(** X15. The card of an API result keeps the local movie's themes and
    puts the badges of the result in front of them, each label once:
    when the local movie has a theme list, the card's theme list has no
    duplicate, holds exactly the badges and the local themes, and
    consists of the badges, in their order, followed by the local
    themes that are not badges, in theirs. *)
Theorem resultMovie_themes (st : state) (r : apiResult) (t : list jsstring) :
  themes (localMovie st r) = Some t ->
  exists l,
    themes (resultMovie st r) = Some l
    /\ NoDup l
    /\ (forall x, x ∈ l <-> x ∈ default [] (res_badges r) \/ x ∈ t)
    /\ l = setFrom [] (default [] (res_badges r))
           ++ filter (fun x => x ∉ default [] (res_badges r)) (setFrom [] t).
Proof.
  intros Ht. exists (setFrom [] (default [] (res_badges r) ++ t)).
  split; [|split; [|split]].
  - unfold resultMovie. fold (localMovie st r). simpl. now rewrite Ht.
  - apply setFrom_NoDup.
  - intros x. rewrite setFrom_elem, elem_of_app, elem_of_nil. tauto.
  - rewrite (setFrom_app [] (default [] (res_badges r)) t
               (default [] (res_badges r)))
      by (intros y; rewrite elem_of_nil; tauto).
    f_equal. apply setFrom_filter. intros y. rewrite elem_of_nil. tauto.
Qed.
(** The three lobes of the bow (139-141):
    [(center, radius, scaleX, scaleY)] chosen by [part]. *)
Definition bowLobe (part : R) : Vector3.t * R * R * R :=
  if Rlt_dec part 0.2 then (Vector3.mk 0 0 0, 0.5, 1, 1)
  else if Rlt_dec part 0.6 then (Vector3.mk (-1.2) 0 0, 0.8, 1, 1.2)
  else (Vector3.mk 1.2 0 0, 0.8, 1, 1.2).

(** The common rotation and offset of the bow (150-151). *)
Definition bowAxis : Vector3.t := Vector3.mk 0 0 1.
Definition bowAngle : R := -0.5.
Definition bowOffset : Vector3.t := Vector3.mk 3 2.5 2.5.

(** The point of the bow before rotation and offset (143-149). *)
Definition bowLocal (part u v : R) : Vector3.t :=
  let '(center, radius, scaleX, scaleY) := bowLobe part in
  let theta := 2 * PI * u in
  let phi := acos (2 * v - 1) in
  let x := radius * sin phi * cos theta * scaleX in
  let y := radius * sin phi * sin theta * scaleY in
  let z := radius * cos phi * 0.5 in
  Vector3.add (Vector3.mk x y z) center.

(** The common rotation and offset of the bow, applied to a point. *)
Definition bowPlace (q : Vector3.t) : Vector3.t :=
  Vector3.add (Vector3.applyAxisAngle q bowAxis bowAngle) bowOffset.

(** The centres of the three lobes. *)
Definition lobeCenter : Vector3.t := Vector3.mk 0 0 0.
Definition lobeLeft : Vector3.t := Vector3.mk (-1.2) 0 0.
Definition lobeRight : Vector3.t := Vector3.mk 1.2 0 0.

(** The points within the ball of radius [r] about [c]. *)
Definition inBall (c : Vector3.t) (r : R) (p : Vector3.t) : Prop :=
  Vector3.distanceToSquared p c <= r * r.

(** The points within the axis-aligned ellipsoid about [c] with semi-axes
    [a], [b], [d]. *)
Definition inEllipsoid (c : Vector3.t) (a b d : R) (p : Vector3.t) : Prop :=
  ((Vector3.x p - Vector3.x c) / a) * ((Vector3.x p - Vector3.x c) / a)
  + ((Vector3.y p - Vector3.y c) / b) * ((Vector3.y p - Vector3.y c) / b)
  + ((Vector3.z p - Vector3.z c) / d) * ((Vector3.z p - Vector3.z c) / d)
  <= 1.

(** The union of the three lobe spheres (radius 0.5 about the centre
    lobe, 0.8 about the left and the right one), the lobe centres moved by
    [place]. *)
Definition lobeSpheres (place : Vector3.t -> Vector3.t) (p : Vector3.t) : Prop :=
  inBall (place lobeCenter) 0.5 p \/
  inBall (place lobeLeft) 0.8 p \/
  inBall (place lobeRight) 0.8 p.

(** The categorical choice of lines 159-162. *)
Definition bodyType (typeR : R) : ElementType :=
  if Rlt_dec typeR 0.5 then PHOTO
  else if Rlt_dec typeR 0.75 then BALLOON
  else if Rlt_dec typeR 0.9 then HEART
  else GIFT.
------------------------------------------------------------------------
EXERCISE AIM: Set down, exactly as they stand above, the lines starting with the line with "Definition bowAxis : Vector3.t" and going on through the line with "let phi := acos (2 * v - 1) in", and no others.

EXERCISE ANSWER:
Definition bowAxis : Vector3.t := Vector3.mk 0 0 1.
Definition bowAngle : R := -0.5.
Definition bowOffset : Vector3.t := Vector3.mk 3 2.5 2.5.

(** The point of the bow before rotation and offset (143-149). *)
Definition bowLocal (part u v : R) : Vector3.t :=
  let '(center, radius, scaleX, scaleY) := bowLobe part in
  let theta := 2 * PI * u in
  let phi := acos (2 * v - 1) in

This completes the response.